**The problem:** Take the material below and output exactly the run of lines from the one containing "Definition UpdateParentQuotaProbe (parentID" down to the one containing "updated ← update", with both included.

**Supplied information:**
(* src/internal/store/subscriptions.go:151-181 SyncNativeParentSubscription *)
Definition SyncNativeParentSubscription (item : ParentSubscription) : DB ParentSubscription :=
  id ← ensure_id (ps_ID item);
  let credential := trim_space (ps_UpstreamCredentialID item) in
  guard_that (negb (bool_decide (credential = "")))
    (ErrMessage "native parent credential id is required");;
  let name := firstNonEmpty [trim_space (ps_UpstreamCredentialName item); credential] in
  let item := item <| ps_ID := id; ps_UpstreamCredentialID := credential;
                      ps_UpstreamAuthIndex := credential; ps_UpstreamCredentialName := name;
                      ps_Name := firstNonEmpty [trim_space (ps_Name item); name] |> in
  let item := item <| ps_Provider := trim_space (ps_Provider item) |> in
  upsert_parent item merge_synced;;
  parent_by_credential credential.

(* src/internal/store/subscriptions.go:105-109 GetParentSubscription *)
Definition GetParentSubscription (id : string) : DB ParentSubscription :=
  map_error notFound (first_where parents id (λ p, negb (bool_decide (ps_Status p = "missing")))).

(** Turning a parent into a balance-settled one canonicalises its children. *)
(* src/internal/store/subscriptions.go:285-288 UpdateParentSubscription *)
Definition canonicalise_child (name : string) (now : Z) (c : ChildSubscription) : ChildSubscription :=
  let c := c <| c_Name := name; c_AllocationPPM := 1000000; c_Priority := 100 |> in
  c <| c_ModelAllowlist := ([] : list string); c_StartsAt := now; c_ExpiresAt := (None : option Z) |>.

(* src/internal/store/subscriptions.go:271-296 UpdateParentSubscription *)
Definition UpdateParentSubscription (item : ParentSubscription) : DB ParentSubscription :=
  transaction (
    map_error notFound (first parents (ps_ID item));;
    update parents (ps_ID item) (λ p,
      let p := p <| ps_Name := trim_space (ps_Name item);
                    ps_PlanType := trim_space (ps_PlanType item);
                    ps_CapacityMode := ps_CapacityMode item; ps_AllocationLimitPPM := 1000000;
                    ps_Enabled := ps_Enabled item |> in
      p <| ps_ModelAllowlist := ps_ModelAllowlist item |>);;
    if decide (ps_CapacityMode item = ParentCapacityUnmetered) then
      now ← time_now;
      update_all children (λ c, bool_decide (c_ParentSubscriptionID c = ps_ID item))
        (canonicalise_child (trim_space (ps_Name item)) now);;
      mret ()
    else mret ());;
  GetParentSubscription (ps_ID item).

(** A probe report as it arrives: nothing, text that is not JSON, or a document with its
    [subscription.status] and its decoded windows. *)
Inductive snapshot_document :=
  | SnapshotEmpty
  | SnapshotInvalid
  | SnapshotValid (status : string) (report : option QuotaSnapshot).

(* src/internal/store/subscriptions.go:235-269 UpdateParentQuotaProbe *)
Definition UpdateParentQuotaProbe (parentID : string) (supported : bool)
    (status message planType : string) (observedAt : option Z) (snapshot : snapshot_document)
    : DB unit :=
  let confirmed_plan :=
    match snapshot with
    | SnapshotValid reported _ =>
        bool_decide (status = "supported") || bool_decide (reported = "supported")
    | _ => false
    end in
  updated ← update parents parentID (λ p,
    let p := p <| ps_QuotaSupported := supported; ps_QuotaProbeStatus := trim_space status;
                  ps_QuotaProbeError := trim_space message;
                  ps_QuotaObservedAt :=
                    match observedAt with
                    | Some at_ => if at_ =? 0 then ps_QuotaObservedAt p else Some at_
                    | None => ps_QuotaObservedAt p
                    end;
                  ps_PlanType :=
                    if confirmed_plan || bool_decide (trim_space planType ≠ "")
                    then trim_space planType else ps_PlanType p |> in
    p <| ps_QuotaSnapshot :=
           match snapshot with SnapshotValid _ report => report | _ => ps_QuotaSnapshot p end |>);
  guard_that updated ErrNotFound.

**Response below:**
Definition UpdateParentQuotaProbe (parentID : string) (supported : bool)
    (status message planType : string) (observedAt : option Z) (snapshot : snapshot_document)
    : DB unit :=
  let confirmed_plan :=
    match snapshot with
    | SnapshotValid reported _ =>
        bool_decide (status = "supported") || bool_decide (reported = "supported")
    | _ => false
    end in
  updated ← update parents parentID (λ p,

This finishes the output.